Undeterred by the arrest of hard-line protest leaders, thousands of Muslims have marched in Indonesia's capital, repeating calls for the jailing of the city's minority Christian governor.
Following Friday prayers, the protesters marched from Istiqlal Mosque in central Jakarta to the nearby presidential palace, which was under heavy police guard.
The turnout for Friday's protest was small compared with the hundreds of thousands who answered the call of hard-line Islamic groups to flood central Jakarta for demonstrations in November, December and February.
Jakarta police's director of traffic Ermayudi Sumarsono estimated the crowd at 13,000 to 15,000.
Protests against Governor Basuki "Ahok" Tjahaja Purnama have snowballed since September when he was accused of blaspheming the Quran in connection with remarks he made about how people should vote.

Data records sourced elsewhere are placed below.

(** The filter [A] is chosen on a page that shows every door. *)
Lemma filter_click_then_fetch_witness :
  @Home.effect demo_backend true (VStr "jwt-ada@example.org")
    (exec (Home.onClick Category_A) (new_tab Home.init)) =
  (World ∅ ([] ++ [@doors_request demo_backend (VStr "jwt-ada@example.org") (Some A)]) []
     (Home.State
        (match demo_server [] (@doors_request demo_backend (VStr "jwt-ada@example.org")
                                 (Some A)) with
         | Fulfilled data => data
         | Rejected _ => VArr []
         end)
        false (VStr "A")),
   inr tt).
Proof.
  exact (@filter_click_then_fetch demo_backend Category_A (VStr "jwt-ada@example.org")
           (new_tab Home.init) ltac:(discriminate)).
Defined.
(** * pyalarmdotcom: the [Alarmdotcom] controller over a scripted browser

    A shallow embedding of [src/pyalarmdotcom/pyalarmdotcom.py].  The class
    drives the alarm.com web pages through a selenium driver.  Every driver
    operation is a [call] answered by an abstract browser ([Browser]); the
    methods of the class are programs in a small state-and-exception monad
    that threads the browser, the fields of [self] and the log of the calls
    issued so far.  The recursion of the [state] property is bounded by an
    explicit fuel, with an outcome [OutOfFuel] of its own. *)

From Stdlib Require Import String List ZArith Bool Arith Lia.
Import ListNotations.
Local Open Scope string_scope.
Local Open Scope list_scope.

(** ** Exceptions *)

(** What the driver layer can raise: the four classes named by the
    [except] clause of [state], and [WebDriverException] for every other
    error of the driver (stale element, element not visible, ...). *)
Inductive driver_exn : Type :=
| NoSuchElementException
| NoSuchWindowException
| TimeoutException
| URLError
| WebDriverException.

(** The exceptions of the module itself, and the two Python built-ins that
    tuple indexing and a missing attribute raise.  Messages are dropped. *)
Inductive exn : Type :=
| Driver (e : driver_exn)
| LoginException
| SystemArmedError
| SystemDisarmedError
| ElementException
| IndexError
| AttributeError.
(** * Wannasurf scraper: a shallow embedding of [wannasurf_scraper.py]

    The development follows the source file top to bottom:

    - [Py]: the Python string and dict operations the scraper calls;
    - [Bs4]: the part of BeautifulSoup's navigable tree the scraper uses
      (search by name, class, id and attribute, text extraction, document
      order, [extract]);
    - [clean_text], [parse_seasons_table], [Spot], [parse_spot_page],
      [Zone], [parse_country_or_zone_page], [parse_homepage],
      [build_excel_workbook] and [main], each translated from the function
      of the same name.

    Conventions.  A Python [str] is a Rocq [string], one character per code
    point (code points below 256).  A function that can raise returns a
    [result]; the recursive page parser takes fuel and returns [None] only
    when the fuel runs out.  The network, the HTML parser and [urljoin] are
    the fields of an environment [Env] that every function takes; the
    parser is taken on markup that it accepts (bs4 raises
    [ParserRejectedMarkup] on a few malformed declarations, and a page
    with one is outside the model).  Of xlsxwriter the check of sheet
    names is modelled, with its two exceptions; the writing of the file
    is not.  Output printed only under [DEBUG] is not modelled; every
    unconditional [print] is kept, as a line of the log. *)

From Stdlib Require Import Ascii.
From Stdlib Require String.
From stdpp Require Import base option list strings gmap pretty.
(** What a successful normalisation returns. *)
Lemma normalize_Return s url :
  normalize (JStr s) = Return url ->
  exists mime buf,
    url = "data:" +:+ mime +:+ ";base64," +:+ Base64.toString buf
    /\ mime <> "" /\ has_char ";" mime = false /\ buf <> [].
Proof.
  unfold normalize. destruct (startsWith "data:" s).
  - destruct (match_data_url s) as [[m p]|] eqn:Hmatch; [|done].
    apply match_data_url_sound in Hmatch as (_ & Hm0 & Hm & _).
    rewrite (or_truthy (JStr m)) by by apply truthy_JStr. cbn [ToString].
    set (buf := Base64.from _).
    destruct (length buf =? 0)%nat eqn:E; [done|]. intros [= <-].
    exists m, buf. repeat split; try done. intros Hb. by rewrite Hb in E.
  - set (buf := Base64.from _).
    destruct (length buf =? 0)%nat eqn:E; [done|]. intros [= <-].
    exists "image/jpeg", buf. repeat split; try done. intros Hb. by rewrite Hb in E.
Qed.

(** A clean data URL is accepted as it is. *)
Lemma normalize_clean_url (mime : string) (buf : Base64.Buffer) :
  mime <> "" -> has_char ";" mime = false -> buf <> [] ->
  normalize (JStr ("data:" +:+ mime +:+ ";base64," +:+ Base64.toString buf))
  = Return ("data:" +:+ mime +:+ ";base64," +:+ Base64.toString buf).
Proof.
  intros Hm0 Hm Hbuf. pose proof (Base64Facts.toString_plain buf) as Hplain.
  unfold normalize.
  replace (startsWith "data:" ("data:" +:+ mime +:+ ";base64," +:+ Base64.toString buf))
    with true by reflexivity.
  rewrite (match_data_url_complete mime _ Hm0 Hm (all_plain_no_line_terminator _ Hplain)).
  rewrite (or_truthy (JStr mime)) by by apply truthy_JStr.
  rewrite (or_truthy (JStr (Base64.toString buf)))
    by by apply truthy_JStr, Base64Facts.toString_nonempty.
  cbn [ToString].
  rewrite (Base64Facts.strip_whitespace_plain _ Hplain), Base64Facts.from_toString.
  by destruct buf.
Qed.

(** X15.  The normalisation is idempotent: the clean data URL it returns
    is accepted again and returned unchanged. *)
Theorem normalize_idempotent (s url : string) :
  normalize (JStr s) = Return url -> normalize (JStr url) = Return url.
Proof.
  intros H. apply normalize_Return in H as (mime & buf & -> & Hm0 & Hm & Hbuf).
  by apply normalize_clean_url.
Qed.

Lemma normalize_idempotent_witness :
  normalize (JStr "data:image/png;base64,TWFu") = Return "data:image/png;base64,TWFu".
Proof.
  refine (normalize_idempotent "data:image/png;base64,TW Fu" _ _). reflexivity.
Defined.

Lemma bytes_of_few_sextets l : (length l < 2)%nat -> Base64.bytes_of_sextets l = [].
Proof. destruct l as [|a [|b l]]; cbn [length]; [done|done|lia]. Qed.

(** X16.  With a credential, a submitted image that is not a data URL and
    has fewer than two base64 characters before the first [=], such as
    white space only, fails with [Invalid base64 payload for screenshot];
    no inference request is made. *)
Theorem blank_image_rejected
    (env : Env) (question : JsVal) (data : ScreenshotData) (s : string) (w : World) :
  env_truthy (OPENAI_API_KEY env) = true ->
  imageBase64 data = JStr s -> s <> "" ->
  startsWith "data:" s = false ->
  (length (Base64.sextets (Base64.strip_whitespace s)) < 2)%nat ->
  answer env question data = Raise "Invalid base64 payload for screenshot"
  /\ start (answer env question data) w
     = (Done (Throw "Invalid base64 payload for screenshot"), w).
Proof.
  intros Hkey Hi Hs Hd Hfew.
  assert (Hans : answer env question data = Raise "Invalid base64 payload for screenshot").
  { rewrite answer_image by (rewrite Hi; by apply truthy_JStr).
    rewrite Hkey, Hi. cbn [negb]. unfold normalize. rewrite Hd.
    unfold Base64.from. by rewrite (bytes_of_few_sextets _ Hfew). }
  by rewrite Hans.
Qed.
(* ===== verification/_CoqProject ===== *)
-Q . S2P
Prelude.v
Words.v
GoIO.v
GoStr.v
Json.v
WalEntry.v
Packet.v
Wal.v
Events.v
ServerSession.v
LogServer.v
ServerApp.v
ServerRun.v
IpcMsg.v
Project64.v
SendQueue.v
ClientPorts.v
PositionSystem.v
Daemon.v
DaemonWire.v
DaemonConn.v
DaemonRun.v
DaemonStart.v
ClientSession.v
GameInfo.v
ClientRun.v
ClientApp.v
ClientStart.v
Uplink.v
UplinkRun.v
Replication.v
ReplicationUplink.v
Convergence.v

His trial is still under way and he denies wrongdoing.
Earlier on Friday, Jakarta police spokesman Argo Yuwono said five people had been arrested, including Muhammad Al Khaththath, a leader of the Islamic People's Forum (FUI), a hardline group that organised the rally.
"We are charging them with conspiring to commit treason," Yuwono told broadcaster TVOne.
"There were several findings, including a plan to occupy the Indonesian parliament."
Friday's rally was the latest in a series that have tested religious and ethnic tolerance in Indonesia, a secular nation with the world's largest Muslim population.
Vice-President Jusuf Kalla called on the protesters to respect the legal process and said they would not be allowed to dictate the agenda.
"No matter how much pressure there is, we will not follow it. The government is firm against this kind of pressure," Kalla said in an interview with Reuters, referring to the rallies.
"Wait for the court's final decision (on Purnama)," he said.